I’m aware this has become a cliche on HN, but I’d be happy to pay that—if it helped align incentives better. Maybe if a company as big and ad supported as Google would make that step, it could become more accepted to pay for software again?


I think they're a lot stronger than you think. True, Search and Ads is still their bread and butter, but:

Their search engine is really hard to replace, not just because of the quality, but also because of how ubiquitous it is.

YouTube is the second largest search engine on the planet and has the largest mindshare of any website on the internet.

Android is "the" platform pretty much everyone accesses the internet.

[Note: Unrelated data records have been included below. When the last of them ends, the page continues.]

(* ===== verification/_CoqProject ===== *)
-Q . S2P
Prelude.v
UtilsString.v
UtilsStringFacts.v
Lexing.v
LexingFacts.v
SqlIteratorFacts.v
SqlString.v
SqlStringFacts.v
SqlWild.v
SqlWildFacts.v
Version.v
VersionFacts.v
SqlSplitter.v
SqlSplitterFacts.v
UtilsGeneral.v
UtilsGeneralFacts.v
NaturalCompare.v
NaturalCompareFacts.v
GtidUtils.v
GtidUtilsFacts.v
GtidServer.v
ReplicationGtid.v
ReplicationGtidFacts.v
SyncQueue.v
SyncQueueFacts.v
ThreadPool.v
ThreadPoolFacts.v
BlockAllocator.v
Allocator.v
AllocatorFacts.v
AllocatedFile.v
AllocatedFileFacts.v
Dialect.v
Scanner.v
ScannerFacts.v
ImportTable.v
ImportTableFacts.v
DumpWriter.v
DumpWriterFacts.v
DumpIndex.v
DumpIndexFacts.v
DumpImportFacts.v
Decimal.v
DecimalFacts.v
Chunking.v
ChunkConditions.v
ChunkingFacts.v
ChunkRowsFacts.v
ChunkKeysFacts.v
ChunkIndexFacts.v
DumpFiles.v
DumpFilesFacts.v
DumpReader.v
DumpReaderFacts.v
BaseTokenizer.v
Uri.v
UriTokensFacts.v
UriEncodeFacts.v
UriFacts.v
Paths.v
PathsFacts.v
StdMap.v
ConfigFile.v
OptionLinesFacts.v
ConfigFileFacts.v
ConfigWriteFacts.v
ObjectStorage.v
ObjectStorageFacts.v
SqlTokensFacts.v
UserPrivileges.v
UserPrivilegesFacts.v
PrivilegeLevelsFacts.v
ScriptValue.v
ScriptValueFacts.v
ScriptReprFacts.v
JsonDumper.v
JsonDumperFacts.v
ProgressLog.v
ProgressLogFacts.v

Cloud could do better (it's 3rd distant in the race against MSFT and AMZN), but nevertheless a huge opportunity.

Buffet and Munger were correct when they commented about Google saying they'd never seen a wider moat in their entire career.


> Their search engine is really hard to replace, not just because of the quality, but also because of how ubiquitous it is.

For the web, yes. I'd argue it's not threatened by other search engines, though it is threatened by other players and indexes:

- Apps. Google can't crawl apps, and people are getting used to the idea of finding information in separate indexes as opposed to a single universal one. Each app today has it's own search box, so if I'm looking for somewhere to eat I go to Yelp. A product? Amazon. If I'm looking for someone I open Facebook. If I'm looking for flights I open Kayak, Priceline or Expedia, etc).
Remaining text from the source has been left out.